Thursday, March 27, 2008

Chris Rusbridge on significant properties

I've been a fan of Chris Rusbridge for a while now, increasingly so as I delved into the work he's been involved in previously, not least (as he mentions in his latest post) CEDARS. I was thinking along the same lines in terms of the need to identify what's important about a digital resource before you settle on a strategy for "sustaining" it (ideally before you build it, actually), and then I came across the work they did on "significant properties". Clearly the properties for the sorts of data and file-based assets that digital curators typically deal with (not to mention the context and purpose of their work) will often be different from the properties that a museum cherishes in their digital investments, but the framework that CEDARS developed is a great starting point for me.
CR has just blogged about this topic again, in the run-up to a JISC workshop that I'll unfortunately miss next week.

Wednesday, March 26, 2008

The Semantic Web now - Alex Iskold's latest great primer

Alex Iskold's latest guide to SW tech is great, his best yet. Really clear, with useful classifications of the kinds of technology and applications that we're starting to see. If you need a primer or an update, have a look

Thursday, March 20, 2008

OT: awesome freestyling

Gollito and Paskowski in fullest effect. Up until recently I could imagine more ridiculous moves than were actually being pulled off by guys like this, but now, well, my imagination would be very stretched to exceed this!

Wednesday, March 19, 2008

What's new

Stuff seen:

SearchMe beta, a search engine which shows a visual results (images of the web pages) categorised (as e.g. museum, art, shopping, fishing). Quite nice. Silverlight I think. It's a bit SW (in its results clustering, for example), though how it goes about doing this I don't know, but other "semantic" search stuff has shown up lately. TextWise (small "sw", I guess) has just been reviewed by TechCrunch, which was doubtless part of the point of offering a $1m prize for suggesting uses for its technology. Hakia is another such.

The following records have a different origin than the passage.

(** ** Exceptions and outcomes *)

(** The exception classes that leave the module.  [External] stands for
    whatever an external library raises inside one of its own calls
    (LinAlgError, ArpackNoConvergence, a PETSc error): the module never
    catches it, so only its origin is kept.  Of [OverflowError], raised
    when an index does not fit the integer type numpy indexes with, only
    the class is kept. *)
Inductive exn : Type :=
| ValueError (msg : string)
| TypeError (args : list string)
| NameError (name : string)
| UnboundLocalError (name : string)
| IndexError (msg : string)
| OverflowError
| AttributeError (attr : string)
| External (origin : string).

Inductive result (A : Type) : Type :=
| Ok (a : A)
| Raise (e : exn).
Arguments Ok {A} a.
Arguments Raise {A} e.

Definition bind {A B} (c : result A) (k : A -> result B) : result B :=
  match c with
  | Ok a => k a
  | Raise e => Raise e
  end.

Notation "'let!' x ':=' c 'in' k" := (bind c (fun x => k))
  (at level 10, x pattern, c at level 100, k at level 200).

(** The answer of an external call: a value, or a failure inside the
    library. *)
Inductive ext (A : Type) : Type :=
| Done (a : A)
| Fails (origin : string).
Arguments Done {A} a.
Arguments Fails {A} origin.

Definition call {A} (r : ext A) : result A :=
  match r with
  | Done a => Ok a
  | Fails o => Raise (External o)
  end.

(** A local variable that some branches leave unassigned is an [option];
    reading it while unassigned raises UnboundLocalError. *)
Definition load_local {A} (name : string) (v : option A) : result A :=
  match v with
  | Some a => Ok a
  | None => Raise (UnboundLocalError name)
  end.

(** ** Python and numpy sequence operations *)

(** [str(m)] for an int. *)
Definition str (m : Z) : string := NilZero.string_of_int (Z.to_int m).

(** The message of numpy's IndexError for index [i] on an axis of
    [size] entries. *)
Definition out_of_bounds_msg (i size : Z) : string :=
  ("index " ++ str i ++ " is out of bounds for axis 0 with size "
   ++ str size)%string.

(** The bounds of the 64-bit integer numpy indexes with. *)
Definition intp_min : Z := - 9223372036854775808.
Definition intp_max : Z := 9223372036854775807.

(** [a[i]] on a one-dimensional array: an index that does not fit 64
    bits raises OverflowError; a negative index counts from the end; an
    index outside the array raises IndexError. *)
Definition py_index {A} (a : list A) (i : Z) : result A :=
  if (i <? intp_min) || (intp_max <? i) then Raise OverflowError
  else
    let len := Z.of_nat (length a) in
    let j := if i <? 0 then i + len else i in
    if (j <? 0) || (len <=? j)
    then Raise (IndexError (out_of_bounds_msg i len))
    else match nth_error a (Z.to_nat j) with
         | Some x => Ok x
         | None => Raise (IndexError (out_of_bounds_msg i len))
         end.

(** [a[:k]]: the first [k] entries, or all but the last [-k] for a
    negative [k]; never raises. *)
Definition slice_to {A} (a : list A) (k : Z) : list A :=
  if k <? 0 then firstn (Z.to_nat (Z.of_nat (length a) + k)) a
  else firstn (Z.to_nat k) a.

(** [a[idx]] with an integer index array. *)
Fixpoint fancy_index {A} (a : list A) (idx : list nat) : result (list A) :=
  match idx with
  | [] => Ok []
  | i :: idx' =>
      match nth_error a i with
      | Some x => let! rest := fancy_index a idx' in Ok (x :: rest)
      | None =>
          Raise (IndexError
                   (out_of_bounds_msg (Z.of_nat i) (Z.of_nat (length a))))
      end
  end.

(** [range(n)]. *)
Definition py_range (n : Z) : list Z :=
  map Z.of_nat (seq 0 (Z.to_nat n)).

(** Sorting, as numpy's sort and argsort specify it: ascending under the
    comparison [lt].  Insertion from the right keeps equal keys in their
    original order; numpy's default introsort may order equal keys
    differently, which no statement below depends on. *)
Fixpoint insert_by {A} (lt : A -> A -> bool) (x : A) (l : list A) : list A :=
  match l with
  | [] => [x]
  | y :: l' => if lt y x then y :: insert_by lt x l' else x :: y :: l'
  end.

Definition sort_by {A} (lt : A -> A -> bool) (l : list A) : list A :=
  fold_right (insert_by lt) [] l.

(** ** The numerical interface *)

Class NumOps : Type := {
  float64 : Type;
  complex128 : Type;
  (** [a <= b] on float64; false as soon as one side is NaN. *)
  fle : float64 -> float64 -> bool;
  fadd : float64 -> float64 -> float64;
  fdiv : float64 -> float64 -> float64;
  f0 : float64;
  f1 : float64;
  f2 : float64;
  (** np.abs, np.real, np.imag on a complex scalar. *)
  cabs : complex128 -> float64;
  creal : complex128 -> float64;
  cimag : complex128 -> float64;
  (** the complex scalar a real one is cast to *)
  of_real : float64 -> complex128;
  (** np.isclose with its default tolerances *)
  isclose : complex128 -> complex128 -> bool;
}.

Section Numeric.
Context {num : NumOps}.

(** The IEEE comparisons other than [<=], written with [<=]:
    [a < b] is [a <= b] and not [b <= a]; [a == b] is [a <= b] and
    [b <= a]; a NaN is the only value with [x <= x] false. *)
Definition flt (a b : float64) : bool := fle a b && negb (fle b a).
Definition fgt (a b : float64) : bool := flt b a.
Definition feq (a b : float64) : bool := fle a b && fle b a.
Definition fisnan (x : float64) : bool := negb (fle x x).

(** np.isnan and np.isreal on a complex scalar. *)
Definition cisnan (c : complex128) : bool :=
  fisnan (creal c) || fisnan (cimag c).
Definition isreal (c : complex128) : bool := feq (cimag c) f0.

(** The order np.sort uses on complex values without NaN: by real
    part, then by imaginary part. *)
Definition clt (a b : complex128) : bool :=
  flt (creal a) (creal b)
  || (feq (creal a) (creal b) && flt (cimag a) (cimag b)).

Definition np_sort (a : list complex128) : list complex128 :=
  sort_by clt a.

(** np.argsort of a float array: the indices that sort it. *)
Definition argsort (keys : list float64) : list nat :=
  map snd
    (sort_by (fun p q : float64 * nat => flt (fst p) (fst q))
       (combine keys (seq 0 (length keys)))).

(** A two-dimensional real array, as its list of rows. *)
Definition matrix : Type := list (list float64).

(** [np.shape(P)[0]]. *)
Definition shape0 (P : matrix) : Z := Z.of_nat (length P).

(** ** scipy and numpy.linalg *)

Record SciPy : Type := {
  (** [eigs(P, k=k, which=z)], the eigenvalue half of its answer *)
  eigs : matrix -> Z -> string -> ext (list complex128);
  (** [np.linalg.eigvals(P)] *)
  eigvals : matrix -> ext (list complex128);
  (** [schur(P, sort=f)]: the triple (R, Q, sdim) *)
  schur_sort : matrix -> (complex128 -> bool) -> ext (matrix * matrix * Z);
  (** [schur(A, output='real')]: the pair (R, Q) *)
  schur_real : matrix -> ext (matrix * matrix);
}.

(** ** PETSc and SLEPc *)

Inductive eps_type : Type := KRYLOVSCHUR.
Inductive eps_which : Type := LARGEST_MAGNITUDE | LARGEST_REAL.

(** What [from petsc4py import PETSc] and [from slepc4py import SLEPc]
    give when they succeed.  The solver object [E] is mutated by its
    setters and by [solve]; here every call returns the object after the
    call. *)
Record SLEPcLib : Type := {
  petsc_mat : Type;
  eps : Type;
  mat_create : ext petsc_mat;
  create_dense : petsc_mat -> matrix -> ext petsc_mat;
  eps_create : ext eps;
  set_operators : eps -> petsc_mat -> ext eps;
  set_type : eps -> eps_type -> ext eps;
  set_dimensions : eps -> Z -> ext eps;
  set_which : eps -> eps_which -> ext eps;
  solve : eps -> ext eps;
  (** the [x.array] of every vector of [E.getInvariantSubspace()] *)
  get_invariant_subspace : eps -> ext (list (list complex128));
  get_converged : eps -> ext Z;
  get_eigenvalue : eps -> Z -> ext complex128;
  compute_error : eps -> Z -> ext float64;
}.

(** ** The module namespace *)

(** What a global name can be bound to. *)
Inductive gval : Type :=
| GModule (name : string)
| GFunction (name : string)
| GArray (A : matrix).

(** The globals of the module once its body has run: the two imports of
    lines 1-2 and the four functions it defines. *)
Definition module_globals : gmap string gval :=
  list_to_map
    [ ("np", GModule "numpy");
      ("schur", GFunction "scipy.linalg.schur");
      ("top_eigenvalues", GFunction "top_eigenvalues");
      ("sorted_scipy_schur", GFunction "sorted_scipy_schur");
      ("sorted_krylov_schur", GFunction "sorted_krylov_schur");
      ("sorted_schur", GFunction "sorted_schur") ].

(** The builtins the module reads. *)
Definition builtins : list string :=
  [ "str"; "range"; "list"; "ValueError"; "TypeError"; "ImportError" ].

(** Reading a name that is not a local: the globals, then the builtins,
    then NameError. *)
Definition load_global (G : gmap string gval) (x : string) : result gval :=
  match G !! x with
  | Some v => Ok v
  | None =>
      if existsb (String.eqb x) builtins then Ok (GFunction x)
      else Raise (NameError x)
  end.

(** ** Warnings *)

(** A computation that may emit warnings before it returns or raises:
    the messages passed to [warnings.warn], in order, and the outcome. *)
Definition eff (A : Type) : Type := (list string * result A)%type.

Definition eff_ret {A} (a : A) : eff A := ([], Ok a).
Definition eff_raise {A} (e : exn) : eff A := ([], Raise e).
Definition lift {A} (r : result A) : eff A := ([], r).
Definition eff_bind {A B} (c : eff A) (k : A -> eff B) : eff B :=
  match c with
  | (w, Ok a) => let (w', r) := k a in (w ++ w', r)
  | (w, Raise e) => (w, Raise e)
  end.

Notation "'let*' x ':=' c 'in' k" := (eff_bind c (fun x => k))
  (at level 10, x pattern, c at level 100, k at level 200).

(** [warnings.warn(msg)]: the name [warnings] is read first. *)
Definition warnings_warn (G : gmap string gval) (msg : string) : eff unit :=
  let* w := lift (load_global G "warnings") in
  match w with
  | GModule "warnings" => ([msg], Ok tt)
  | _ => eff_raise (AttributeError "warn")
  end.

(** ** Values that cross the dispatcher *)

Inductive pyobj : Type :=
| ObjMatrix (A : matrix)
| ObjBasis (X : list (list complex128))
| ObjCArray (a : list complex128)
| ObjFArray (a : list float64).

(** [R, Q = t] for a tuple [t]. *)
Definition unpack2 (t : list pyobj) : result (pyobj * pyobj) :=
  match t with
  | [a; b] => Ok (a, b)
  | [] | [_] =>
      Raise (ValueError
               ("not enough values to unpack (expected 2, got "
                ++ str (Z.of_nat (length t)) ++ ")")%string)
  | _ => Raise (ValueError "too many values to unpack (expected 2)")
  end.

Section Functions.
Variable sp : SciPy.

Definition nan_top_msg : string :=
  "Some of the top m eigenvalues of P are NaN!".
Definition nan_all_msg : string := "Some eigenvalues of P are NaN!".
Definition split_msg (m : Z) : string :=
  ("Clustering into " ++ str m
   ++ " clusters will split conjugate eigenvalues! "
   ++ " Request one cluster more or less.")%string.
Definition mismatch_msg (m sdim : Z) : string :=
  (str m ++ " dominant eigenvalues (associated with the "
   ++ "same amount of clusters) were requested, but only "
   ++ str sdim ++ " were sorted up in the Schur form!")%string.

(** Lines 28-44 of [top_eigenvalues]: the local [top_eigenvals] after
    the if/else, [None] when no branch assigned it. *)
Definition select_top (P : matrix) (m : Z) (z : string)
  : result (option (list complex128)) :=
  let n := shape0 P in
  if m + 1 <? n - 1 then
    let! top_eigenvals := call (eigs sp P (m + 1) z) in
    if existsb cisnan top_eigenvals then Raise (ValueError nan_top_msg)
    else Ok (Some top_eigenvals)
  else
    let! eigenvals := call (eigvals sp P) in
    if existsb cisnan eigenvals then Raise (ValueError nan_all_msg)
    else if String.eqb z "LM" then
      let idx := argsort (map cabs eigenvals) in
      let! sorted_eigenvals := fancy_index eigenvals idx in
      Ok (Some (slice_to (rev sorted_eigenvals) (m + 1)))
    else if String.eqb z "LR" then
      let! again := call (eigvals sp P) in
      let sorted_eigenvals := np_sort again in
      Ok (Some (slice_to (rev sorted_eigenvals) (m + 1)))
    else Ok None.

(** Lines 45-53 of [top_eigenvalues]. *)
Definition check_boundary (m : Z) (top : option (list complex128))
  : result (list complex128) :=
  let! top_eigenvals := load_local "top_eigenvals" top in
  let! eigenval_in := py_index top_eigenvals (m - 1) in
  let! eigenval_out := py_index top_eigenvals m in
  if isclose eigenval_in eigenval_out then Raise (ValueError (split_msg m))
  else Ok top_eigenvals.

Definition top_eigenvalues (P : matrix) (m : Z) (z : string)
  : result (list complex128) :=
  let! top := select_top P m z in
  check_boundary m top.

(** Lines 93-98 of [sorted_scipy_schur]: the check on [sdim]. *)
Definition check_sdim (m : Z) (sorted : option (matrix * matrix * Z))
  : result (matrix * matrix) :=
  let! (R, Q, sdim) := load_local "sdim" sorted in
  if negb (sdim =? m) then Raise (ValueError (mismatch_msg m sdim))
  else Ok (R, Q).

Stuff I've been doing the last week or two:

the Great Fire of London site for Key Stage 1 kids finally soft-launched.

working on templates for the Londinium site - the bulk of my time right now

preparing the digital republication of an out of print handbook for identifying roman pottery fabrics. I probably mentioned it before, it involved the export of Quark to PDF, the export of PDF to XML, translation via several XSLT steps and manual clean-up to TEI-Lite, and finally modification of some XSLT to display this as an HTML page. Most of this was a while ago; right now I'm getting ready for the images which will need to be embedded once all the scanned thin sections are ready.

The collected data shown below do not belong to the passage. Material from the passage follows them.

(* ===== verification/_CoqProject ===== *)
-Q . S2P
Prelude.v
JsValue.v
JsNumber.v
IsoDate.v
Store.v
Env.v
FirebaseModel.v
UserService.v
Subscription.v
Gateway.v
Composition.v
Referral.v
Interleaving.v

testing out and integrating Flash interactives with our CMS. Several are pretty much ready for launch, including two from the London Sugar and Slavery exhibition, and two games

advising as best I can on the development of the replacement map interface for the LSS gallery

fretting over the re-branding exercise the MoL group is engaged in. how much work is it worth doing right now to fix issues on the sites if we'll be overhauling the whole thing in the autumn?

testing new search engine SearchMe (see above). Didn't get good results for "roman london" yet, but it's only indexed a billion pages or so....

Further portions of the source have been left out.